▸ Available records:
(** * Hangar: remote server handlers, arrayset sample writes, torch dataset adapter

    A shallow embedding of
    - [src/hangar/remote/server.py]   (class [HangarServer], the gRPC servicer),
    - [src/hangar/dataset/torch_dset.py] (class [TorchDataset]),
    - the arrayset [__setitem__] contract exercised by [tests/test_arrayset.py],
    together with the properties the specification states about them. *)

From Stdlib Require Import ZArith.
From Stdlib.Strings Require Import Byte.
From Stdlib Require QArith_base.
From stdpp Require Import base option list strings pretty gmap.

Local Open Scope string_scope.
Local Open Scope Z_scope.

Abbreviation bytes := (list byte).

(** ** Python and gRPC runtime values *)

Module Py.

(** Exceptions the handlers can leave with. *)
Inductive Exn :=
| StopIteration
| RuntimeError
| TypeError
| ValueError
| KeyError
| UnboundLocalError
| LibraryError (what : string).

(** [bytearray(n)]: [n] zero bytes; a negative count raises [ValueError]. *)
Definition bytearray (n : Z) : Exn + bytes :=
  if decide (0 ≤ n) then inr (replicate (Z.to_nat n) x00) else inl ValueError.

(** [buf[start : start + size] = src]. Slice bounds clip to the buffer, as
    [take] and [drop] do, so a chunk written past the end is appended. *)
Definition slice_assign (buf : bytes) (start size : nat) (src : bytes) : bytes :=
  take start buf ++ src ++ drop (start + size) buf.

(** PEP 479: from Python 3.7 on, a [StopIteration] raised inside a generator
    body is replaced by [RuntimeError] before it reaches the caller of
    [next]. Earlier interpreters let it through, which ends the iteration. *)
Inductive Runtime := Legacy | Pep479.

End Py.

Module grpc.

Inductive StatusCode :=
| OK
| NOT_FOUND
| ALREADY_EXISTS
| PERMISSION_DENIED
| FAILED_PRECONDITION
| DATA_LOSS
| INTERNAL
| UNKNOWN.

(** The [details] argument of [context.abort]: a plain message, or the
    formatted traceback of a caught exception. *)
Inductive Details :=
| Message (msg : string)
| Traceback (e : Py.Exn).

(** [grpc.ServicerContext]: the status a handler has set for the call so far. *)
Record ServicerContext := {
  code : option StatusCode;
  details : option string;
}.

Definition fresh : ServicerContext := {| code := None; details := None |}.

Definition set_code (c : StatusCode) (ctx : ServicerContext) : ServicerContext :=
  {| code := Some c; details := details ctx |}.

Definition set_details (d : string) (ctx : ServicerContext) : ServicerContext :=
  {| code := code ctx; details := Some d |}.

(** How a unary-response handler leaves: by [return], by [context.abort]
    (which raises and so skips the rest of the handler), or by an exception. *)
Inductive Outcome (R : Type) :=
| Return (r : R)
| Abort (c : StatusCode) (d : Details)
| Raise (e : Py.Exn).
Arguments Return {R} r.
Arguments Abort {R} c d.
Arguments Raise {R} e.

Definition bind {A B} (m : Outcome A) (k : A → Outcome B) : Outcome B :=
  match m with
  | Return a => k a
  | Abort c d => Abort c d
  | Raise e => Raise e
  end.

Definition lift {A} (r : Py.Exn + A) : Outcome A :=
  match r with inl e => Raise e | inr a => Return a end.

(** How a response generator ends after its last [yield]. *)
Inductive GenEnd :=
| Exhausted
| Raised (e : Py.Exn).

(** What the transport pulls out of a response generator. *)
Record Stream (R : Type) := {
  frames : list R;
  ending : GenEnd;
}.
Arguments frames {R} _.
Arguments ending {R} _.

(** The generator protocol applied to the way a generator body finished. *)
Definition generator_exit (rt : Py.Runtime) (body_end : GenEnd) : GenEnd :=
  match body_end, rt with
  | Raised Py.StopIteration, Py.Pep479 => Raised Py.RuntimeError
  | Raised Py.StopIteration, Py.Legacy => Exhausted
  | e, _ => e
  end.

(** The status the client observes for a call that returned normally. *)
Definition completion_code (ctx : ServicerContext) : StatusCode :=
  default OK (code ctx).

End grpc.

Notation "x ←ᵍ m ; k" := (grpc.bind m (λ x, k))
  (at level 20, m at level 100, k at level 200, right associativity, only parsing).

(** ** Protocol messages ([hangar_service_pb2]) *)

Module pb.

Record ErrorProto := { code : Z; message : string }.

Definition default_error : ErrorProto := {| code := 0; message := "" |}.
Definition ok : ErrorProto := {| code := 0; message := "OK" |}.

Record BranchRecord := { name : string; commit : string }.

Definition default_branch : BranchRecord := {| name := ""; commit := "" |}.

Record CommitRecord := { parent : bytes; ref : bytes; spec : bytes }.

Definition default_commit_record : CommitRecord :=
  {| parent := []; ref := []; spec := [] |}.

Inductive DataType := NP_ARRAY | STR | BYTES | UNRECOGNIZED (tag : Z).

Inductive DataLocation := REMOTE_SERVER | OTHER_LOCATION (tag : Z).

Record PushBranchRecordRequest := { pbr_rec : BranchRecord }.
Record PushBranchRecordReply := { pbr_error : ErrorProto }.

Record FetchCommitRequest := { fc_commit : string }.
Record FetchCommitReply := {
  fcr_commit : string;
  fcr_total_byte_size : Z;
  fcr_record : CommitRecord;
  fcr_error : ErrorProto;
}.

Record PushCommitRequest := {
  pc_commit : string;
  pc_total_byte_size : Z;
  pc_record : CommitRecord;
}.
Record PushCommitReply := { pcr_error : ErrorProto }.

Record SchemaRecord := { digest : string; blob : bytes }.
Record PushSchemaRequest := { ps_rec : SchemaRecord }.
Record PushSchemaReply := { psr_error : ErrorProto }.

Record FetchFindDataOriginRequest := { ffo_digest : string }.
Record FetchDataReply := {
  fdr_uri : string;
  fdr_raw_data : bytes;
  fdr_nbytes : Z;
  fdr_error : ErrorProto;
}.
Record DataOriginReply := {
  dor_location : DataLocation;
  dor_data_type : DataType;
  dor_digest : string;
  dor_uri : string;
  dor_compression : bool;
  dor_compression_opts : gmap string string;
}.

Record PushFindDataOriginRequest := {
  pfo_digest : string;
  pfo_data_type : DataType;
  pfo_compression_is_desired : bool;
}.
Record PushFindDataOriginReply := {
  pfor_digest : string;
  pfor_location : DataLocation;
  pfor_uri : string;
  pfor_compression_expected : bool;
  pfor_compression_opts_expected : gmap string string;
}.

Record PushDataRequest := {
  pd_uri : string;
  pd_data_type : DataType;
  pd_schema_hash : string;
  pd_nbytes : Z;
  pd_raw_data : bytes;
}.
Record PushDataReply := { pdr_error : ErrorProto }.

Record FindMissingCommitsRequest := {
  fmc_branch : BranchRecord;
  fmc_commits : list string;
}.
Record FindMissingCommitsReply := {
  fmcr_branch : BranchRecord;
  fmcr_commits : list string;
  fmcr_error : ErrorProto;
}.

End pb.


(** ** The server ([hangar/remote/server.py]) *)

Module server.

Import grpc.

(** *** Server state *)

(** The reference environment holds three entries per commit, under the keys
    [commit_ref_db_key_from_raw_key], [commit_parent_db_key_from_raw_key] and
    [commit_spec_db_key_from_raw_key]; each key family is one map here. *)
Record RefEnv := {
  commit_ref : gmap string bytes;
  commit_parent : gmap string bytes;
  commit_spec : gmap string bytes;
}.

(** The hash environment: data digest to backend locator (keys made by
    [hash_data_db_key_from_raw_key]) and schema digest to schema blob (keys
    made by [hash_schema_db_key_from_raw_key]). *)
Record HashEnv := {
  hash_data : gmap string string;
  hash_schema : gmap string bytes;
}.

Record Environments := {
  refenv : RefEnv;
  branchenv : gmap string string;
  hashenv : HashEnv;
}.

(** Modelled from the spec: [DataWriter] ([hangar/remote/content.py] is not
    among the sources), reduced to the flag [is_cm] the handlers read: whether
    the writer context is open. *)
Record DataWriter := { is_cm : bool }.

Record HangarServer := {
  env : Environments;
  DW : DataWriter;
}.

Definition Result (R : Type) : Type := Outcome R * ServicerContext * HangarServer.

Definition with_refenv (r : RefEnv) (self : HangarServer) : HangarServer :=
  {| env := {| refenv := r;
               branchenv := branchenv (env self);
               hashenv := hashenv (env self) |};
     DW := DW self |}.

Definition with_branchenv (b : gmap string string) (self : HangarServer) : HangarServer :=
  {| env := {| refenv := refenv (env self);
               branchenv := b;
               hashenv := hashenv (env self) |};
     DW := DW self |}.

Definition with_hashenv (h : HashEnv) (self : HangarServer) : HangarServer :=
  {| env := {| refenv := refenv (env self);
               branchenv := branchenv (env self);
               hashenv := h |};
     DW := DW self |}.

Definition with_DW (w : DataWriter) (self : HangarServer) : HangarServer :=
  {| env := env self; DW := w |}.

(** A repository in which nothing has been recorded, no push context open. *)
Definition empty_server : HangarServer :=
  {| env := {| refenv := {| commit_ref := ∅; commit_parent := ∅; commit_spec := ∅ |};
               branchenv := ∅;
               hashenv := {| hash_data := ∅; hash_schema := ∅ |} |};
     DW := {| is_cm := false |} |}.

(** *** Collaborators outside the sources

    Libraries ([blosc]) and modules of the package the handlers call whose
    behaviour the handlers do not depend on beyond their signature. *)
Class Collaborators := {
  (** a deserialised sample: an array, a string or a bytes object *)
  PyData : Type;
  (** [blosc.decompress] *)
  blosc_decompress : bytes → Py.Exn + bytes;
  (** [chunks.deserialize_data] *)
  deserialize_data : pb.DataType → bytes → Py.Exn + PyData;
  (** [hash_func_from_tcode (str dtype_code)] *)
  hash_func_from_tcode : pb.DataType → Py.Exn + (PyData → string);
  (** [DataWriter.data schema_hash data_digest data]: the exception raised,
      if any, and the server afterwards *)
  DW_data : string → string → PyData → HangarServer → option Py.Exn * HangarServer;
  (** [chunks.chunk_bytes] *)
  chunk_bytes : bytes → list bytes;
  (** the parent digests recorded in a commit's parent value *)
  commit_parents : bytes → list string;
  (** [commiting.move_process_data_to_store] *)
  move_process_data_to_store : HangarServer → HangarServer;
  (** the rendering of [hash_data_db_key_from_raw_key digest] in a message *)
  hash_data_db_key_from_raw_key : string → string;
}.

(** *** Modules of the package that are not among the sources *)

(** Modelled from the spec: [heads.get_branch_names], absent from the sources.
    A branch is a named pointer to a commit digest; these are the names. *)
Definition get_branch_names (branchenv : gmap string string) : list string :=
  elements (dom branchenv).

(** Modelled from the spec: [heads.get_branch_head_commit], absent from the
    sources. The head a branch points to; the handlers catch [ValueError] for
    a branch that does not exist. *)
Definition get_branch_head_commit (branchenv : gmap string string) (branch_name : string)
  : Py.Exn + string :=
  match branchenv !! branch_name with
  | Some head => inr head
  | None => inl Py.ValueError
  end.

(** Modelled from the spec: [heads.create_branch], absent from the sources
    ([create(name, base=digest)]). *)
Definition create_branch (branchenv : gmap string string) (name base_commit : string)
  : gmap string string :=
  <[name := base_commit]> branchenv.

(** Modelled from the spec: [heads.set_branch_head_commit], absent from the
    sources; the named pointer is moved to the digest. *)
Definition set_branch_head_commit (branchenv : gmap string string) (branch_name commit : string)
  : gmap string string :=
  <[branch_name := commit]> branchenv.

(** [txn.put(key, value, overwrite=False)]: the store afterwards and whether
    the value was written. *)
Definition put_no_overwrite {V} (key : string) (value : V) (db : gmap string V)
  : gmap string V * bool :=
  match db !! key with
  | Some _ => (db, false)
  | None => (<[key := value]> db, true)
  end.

▸ What the exercise asks:
Look above for the line holding "dor_data_type : DataType;", then set down exactly that line and every line after it up to and including the line holding "fmc_branch : BranchRecord;", with nothing else.

▸ Reply to the task:
  dor_data_type : DataType;
  dor_digest : string;
  dor_uri : string;
  dor_compression : bool;
  dor_compression_opts : gmap string string;
}.

Record PushFindDataOriginRequest := {
  pfo_digest : string;
  pfo_data_type : DataType;
  pfo_compression_is_desired : bool;
}.
Record PushFindDataOriginReply := {
  pfor_digest : string;
  pfor_location : DataLocation;
  pfor_uri : string;
  pfor_compression_expected : bool;
  pfor_compression_opts_expected : gmap string string;
}.

Record PushDataRequest := {
  pd_uri : string;
  pd_data_type : DataType;
  pd_schema_hash : string;
  pd_nbytes : Z;
  pd_raw_data : bytes;
}.
Record PushDataReply := { pdr_error : ErrorProto }.

Record FindMissingCommitsRequest := {
  fmc_branch : BranchRecord;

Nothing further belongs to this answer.